> [Goal of the exercise] Search the records below for "Hrun" and copy every line it turns up in.

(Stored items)
----
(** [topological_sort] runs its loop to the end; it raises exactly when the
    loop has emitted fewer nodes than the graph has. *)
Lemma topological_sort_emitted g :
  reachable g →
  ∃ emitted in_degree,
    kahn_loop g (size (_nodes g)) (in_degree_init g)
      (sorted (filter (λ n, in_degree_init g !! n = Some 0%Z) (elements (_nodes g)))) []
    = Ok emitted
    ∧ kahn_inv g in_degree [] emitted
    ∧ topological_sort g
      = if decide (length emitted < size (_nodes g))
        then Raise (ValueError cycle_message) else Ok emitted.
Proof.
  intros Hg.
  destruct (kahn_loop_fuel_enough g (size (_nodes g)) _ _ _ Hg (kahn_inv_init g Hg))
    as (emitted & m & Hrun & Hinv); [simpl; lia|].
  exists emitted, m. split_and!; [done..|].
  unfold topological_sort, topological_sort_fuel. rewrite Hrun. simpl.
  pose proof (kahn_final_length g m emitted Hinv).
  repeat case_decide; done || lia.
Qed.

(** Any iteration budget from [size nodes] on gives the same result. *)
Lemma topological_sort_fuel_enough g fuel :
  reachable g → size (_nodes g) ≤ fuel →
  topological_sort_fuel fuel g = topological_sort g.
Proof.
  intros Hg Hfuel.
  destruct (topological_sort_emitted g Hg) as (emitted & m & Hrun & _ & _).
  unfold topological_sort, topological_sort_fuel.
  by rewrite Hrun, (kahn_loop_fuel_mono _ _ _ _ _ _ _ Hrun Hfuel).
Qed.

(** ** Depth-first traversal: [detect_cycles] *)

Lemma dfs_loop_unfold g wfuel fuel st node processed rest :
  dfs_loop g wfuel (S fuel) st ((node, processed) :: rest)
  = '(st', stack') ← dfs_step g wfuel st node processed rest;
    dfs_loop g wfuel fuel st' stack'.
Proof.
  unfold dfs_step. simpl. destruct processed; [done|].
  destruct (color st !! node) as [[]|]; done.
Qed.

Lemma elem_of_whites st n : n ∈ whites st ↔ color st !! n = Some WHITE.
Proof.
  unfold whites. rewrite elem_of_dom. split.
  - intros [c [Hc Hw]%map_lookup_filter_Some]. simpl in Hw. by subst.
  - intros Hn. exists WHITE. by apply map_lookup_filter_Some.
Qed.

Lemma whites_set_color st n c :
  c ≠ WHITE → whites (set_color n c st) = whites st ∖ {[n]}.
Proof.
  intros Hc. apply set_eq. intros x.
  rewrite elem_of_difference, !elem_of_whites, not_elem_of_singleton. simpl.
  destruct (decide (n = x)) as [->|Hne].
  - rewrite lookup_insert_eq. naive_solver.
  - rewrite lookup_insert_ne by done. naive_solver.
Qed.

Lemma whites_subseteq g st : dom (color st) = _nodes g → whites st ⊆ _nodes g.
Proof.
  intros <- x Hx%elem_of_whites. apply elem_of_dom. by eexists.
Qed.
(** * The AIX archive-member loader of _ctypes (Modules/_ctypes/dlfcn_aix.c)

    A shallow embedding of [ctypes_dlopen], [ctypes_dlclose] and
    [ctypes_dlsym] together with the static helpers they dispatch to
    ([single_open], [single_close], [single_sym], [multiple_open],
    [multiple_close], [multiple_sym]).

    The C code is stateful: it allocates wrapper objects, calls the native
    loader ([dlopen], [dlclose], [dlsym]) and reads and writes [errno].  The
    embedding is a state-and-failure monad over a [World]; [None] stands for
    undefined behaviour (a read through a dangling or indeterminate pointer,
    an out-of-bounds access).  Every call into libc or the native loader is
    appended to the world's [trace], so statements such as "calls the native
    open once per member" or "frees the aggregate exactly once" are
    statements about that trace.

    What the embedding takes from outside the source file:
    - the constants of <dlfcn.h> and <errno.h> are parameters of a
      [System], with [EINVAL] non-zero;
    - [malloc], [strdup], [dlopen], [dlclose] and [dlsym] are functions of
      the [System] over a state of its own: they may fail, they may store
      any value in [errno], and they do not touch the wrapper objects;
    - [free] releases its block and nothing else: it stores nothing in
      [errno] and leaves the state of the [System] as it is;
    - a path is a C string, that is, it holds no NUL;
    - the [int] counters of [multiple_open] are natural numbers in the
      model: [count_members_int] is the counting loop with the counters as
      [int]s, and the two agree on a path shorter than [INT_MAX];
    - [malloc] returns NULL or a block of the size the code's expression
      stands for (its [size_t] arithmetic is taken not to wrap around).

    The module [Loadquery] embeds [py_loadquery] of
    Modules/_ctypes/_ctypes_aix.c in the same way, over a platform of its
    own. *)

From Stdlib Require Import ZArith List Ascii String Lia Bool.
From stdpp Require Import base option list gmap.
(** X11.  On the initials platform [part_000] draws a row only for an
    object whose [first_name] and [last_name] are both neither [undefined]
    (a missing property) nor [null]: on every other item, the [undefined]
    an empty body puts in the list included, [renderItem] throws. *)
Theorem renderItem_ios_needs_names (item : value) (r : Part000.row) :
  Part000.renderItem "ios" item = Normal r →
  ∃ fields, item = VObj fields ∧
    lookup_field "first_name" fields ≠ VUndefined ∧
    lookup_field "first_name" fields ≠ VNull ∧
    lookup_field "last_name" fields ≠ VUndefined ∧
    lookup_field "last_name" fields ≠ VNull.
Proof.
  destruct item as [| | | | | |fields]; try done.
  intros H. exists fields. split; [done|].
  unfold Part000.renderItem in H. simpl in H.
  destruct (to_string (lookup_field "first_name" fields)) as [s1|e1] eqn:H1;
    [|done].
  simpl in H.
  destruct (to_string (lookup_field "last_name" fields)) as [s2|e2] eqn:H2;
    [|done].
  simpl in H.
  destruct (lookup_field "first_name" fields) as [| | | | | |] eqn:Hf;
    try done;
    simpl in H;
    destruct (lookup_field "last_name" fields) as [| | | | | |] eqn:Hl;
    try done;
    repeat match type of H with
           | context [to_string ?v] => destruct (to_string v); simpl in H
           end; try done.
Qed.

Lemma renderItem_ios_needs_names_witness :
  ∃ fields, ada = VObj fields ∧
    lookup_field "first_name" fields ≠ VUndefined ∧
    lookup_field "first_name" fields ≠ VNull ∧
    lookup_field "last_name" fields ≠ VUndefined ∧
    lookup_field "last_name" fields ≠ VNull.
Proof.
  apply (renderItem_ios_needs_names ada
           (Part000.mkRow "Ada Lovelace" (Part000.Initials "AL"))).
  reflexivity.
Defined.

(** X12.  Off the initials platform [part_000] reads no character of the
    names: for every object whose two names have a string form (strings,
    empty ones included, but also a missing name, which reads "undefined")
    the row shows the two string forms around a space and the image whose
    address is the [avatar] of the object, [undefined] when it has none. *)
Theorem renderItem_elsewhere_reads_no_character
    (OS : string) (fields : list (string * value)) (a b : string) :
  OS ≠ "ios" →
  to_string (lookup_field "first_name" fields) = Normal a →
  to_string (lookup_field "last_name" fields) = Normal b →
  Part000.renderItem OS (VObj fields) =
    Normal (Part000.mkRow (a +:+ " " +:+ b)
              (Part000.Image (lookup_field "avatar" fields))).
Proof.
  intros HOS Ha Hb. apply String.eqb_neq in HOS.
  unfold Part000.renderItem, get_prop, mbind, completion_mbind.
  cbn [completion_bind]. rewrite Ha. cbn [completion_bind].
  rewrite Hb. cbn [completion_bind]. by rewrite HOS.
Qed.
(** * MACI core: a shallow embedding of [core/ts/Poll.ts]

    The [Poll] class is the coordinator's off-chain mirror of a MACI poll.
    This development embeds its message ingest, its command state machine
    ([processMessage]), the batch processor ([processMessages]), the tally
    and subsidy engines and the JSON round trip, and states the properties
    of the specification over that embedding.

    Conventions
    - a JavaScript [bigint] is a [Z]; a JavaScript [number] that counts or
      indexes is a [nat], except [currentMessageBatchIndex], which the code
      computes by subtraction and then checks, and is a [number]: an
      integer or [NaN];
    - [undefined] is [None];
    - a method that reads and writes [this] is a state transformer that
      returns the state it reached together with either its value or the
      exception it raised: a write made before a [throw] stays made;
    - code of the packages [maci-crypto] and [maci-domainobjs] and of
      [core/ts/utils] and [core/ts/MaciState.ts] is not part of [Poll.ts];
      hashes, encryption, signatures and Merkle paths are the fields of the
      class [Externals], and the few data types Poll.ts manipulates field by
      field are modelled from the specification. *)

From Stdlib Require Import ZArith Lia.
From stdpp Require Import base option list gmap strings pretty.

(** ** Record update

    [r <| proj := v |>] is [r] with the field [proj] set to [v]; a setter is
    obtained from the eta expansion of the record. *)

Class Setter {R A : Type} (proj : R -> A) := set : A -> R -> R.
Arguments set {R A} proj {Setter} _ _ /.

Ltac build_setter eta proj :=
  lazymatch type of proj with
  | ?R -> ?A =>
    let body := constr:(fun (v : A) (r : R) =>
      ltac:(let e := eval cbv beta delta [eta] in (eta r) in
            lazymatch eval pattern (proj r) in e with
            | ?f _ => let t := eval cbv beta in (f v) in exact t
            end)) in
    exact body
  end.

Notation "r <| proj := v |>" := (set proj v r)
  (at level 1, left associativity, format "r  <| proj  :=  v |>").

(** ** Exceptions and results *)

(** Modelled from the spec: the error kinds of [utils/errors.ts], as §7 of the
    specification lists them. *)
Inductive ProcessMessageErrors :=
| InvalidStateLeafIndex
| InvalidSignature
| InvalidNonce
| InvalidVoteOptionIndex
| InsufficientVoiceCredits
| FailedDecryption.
----
> [Reply]
    as (emitted & m & Hrun & Hinv); [simpl; lia|].
  unfold topological_sort, topological_sort_fuel. rewrite Hrun. simpl.
  destruct (topological_sort_emitted g Hg) as (emitted & m & Hrun & _ & _).
  by rewrite Hrun, (kahn_loop_fuel_mono _ _ _ _ _ _ _ Hrun Hfuel).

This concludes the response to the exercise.